**Your task:**
Reproduce the data, keeping every word exactly as it is.

** The records follows **

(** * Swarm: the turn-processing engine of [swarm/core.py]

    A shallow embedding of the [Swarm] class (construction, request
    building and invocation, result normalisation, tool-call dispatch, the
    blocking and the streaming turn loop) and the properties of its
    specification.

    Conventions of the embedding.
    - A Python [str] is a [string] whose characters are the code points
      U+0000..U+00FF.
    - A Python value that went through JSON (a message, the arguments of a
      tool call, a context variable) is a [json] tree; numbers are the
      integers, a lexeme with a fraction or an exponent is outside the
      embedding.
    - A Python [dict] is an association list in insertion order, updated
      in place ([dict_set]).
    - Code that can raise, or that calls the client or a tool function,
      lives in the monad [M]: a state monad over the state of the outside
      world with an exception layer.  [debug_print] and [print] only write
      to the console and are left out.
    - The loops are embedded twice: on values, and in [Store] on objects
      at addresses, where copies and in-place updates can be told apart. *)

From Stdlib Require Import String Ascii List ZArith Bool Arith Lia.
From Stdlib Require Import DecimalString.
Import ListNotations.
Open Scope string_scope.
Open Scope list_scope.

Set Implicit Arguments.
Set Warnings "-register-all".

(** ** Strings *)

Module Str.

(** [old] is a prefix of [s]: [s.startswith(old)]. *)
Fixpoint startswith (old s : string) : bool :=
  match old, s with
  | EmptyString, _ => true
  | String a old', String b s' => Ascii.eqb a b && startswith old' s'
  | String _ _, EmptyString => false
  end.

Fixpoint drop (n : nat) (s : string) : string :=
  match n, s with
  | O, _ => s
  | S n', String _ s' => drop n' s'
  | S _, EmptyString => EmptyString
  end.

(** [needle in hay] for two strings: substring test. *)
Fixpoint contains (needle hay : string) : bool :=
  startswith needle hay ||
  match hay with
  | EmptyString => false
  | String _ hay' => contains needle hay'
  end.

** End of The records **

**Task response:**
(** * Swarm: the turn-processing engine of [swarm/core.py]

    A shallow embedding of the [Swarm] class (construction, request
    building and invocation, result normalisation, tool-call dispatch, the
    blocking and the streaming turn loop) and the properties of its
    specification.

    Conventions of the embedding.
    - A Python [str] is a [string] whose characters are the code points
      U+0000..U+00FF.
    - A Python value that went through JSON (a message, the arguments of a
      tool call, a context variable) is a [json] tree; numbers are the
      integers, a lexeme with a fraction or an exponent is outside the
      embedding.
    - A Python [dict] is an association list in insertion order, updated
      in place ([dict_set]).
    - Code that can raise, or that calls the client or a tool function,
      lives in the monad [M]: a state monad over the state of the outside
      world with an exception layer.  [debug_print] and [print] only write
      to the console and are left out.
    - The loops are embedded twice: on values, and in [Store] on objects
      at addresses, where copies and in-place updates can be told apart. *)

From Stdlib Require Import String Ascii List ZArith Bool Arith Lia.
From Stdlib Require Import DecimalString.
Import ListNotations.
Open Scope string_scope.
Open Scope list_scope.

Set Implicit Arguments.
Set Warnings "-register-all".

(** ** Strings *)

Module Str.

(** [old] is a prefix of [s]: [s.startswith(old)]. *)
Fixpoint startswith (old s : string) : bool :=
  match old, s with
  | EmptyString, _ => true
  | String a old', String b s' => Ascii.eqb a b && startswith old' s'
  | String _ _, EmptyString => false
  end.

Fixpoint drop (n : nat) (s : string) : string :=
  match n, s with
  | O, _ => s
  | S n', String _ s' => drop n' s'
  | S _, EmptyString => EmptyString
  end.

(** [needle in hay] for two strings: substring test. *)
Fixpoint contains (needle hay : string) : bool :=
  startswith needle hay ||
  match hay with
  | EmptyString => false
  | String _ hay' => contains needle hay'
  end.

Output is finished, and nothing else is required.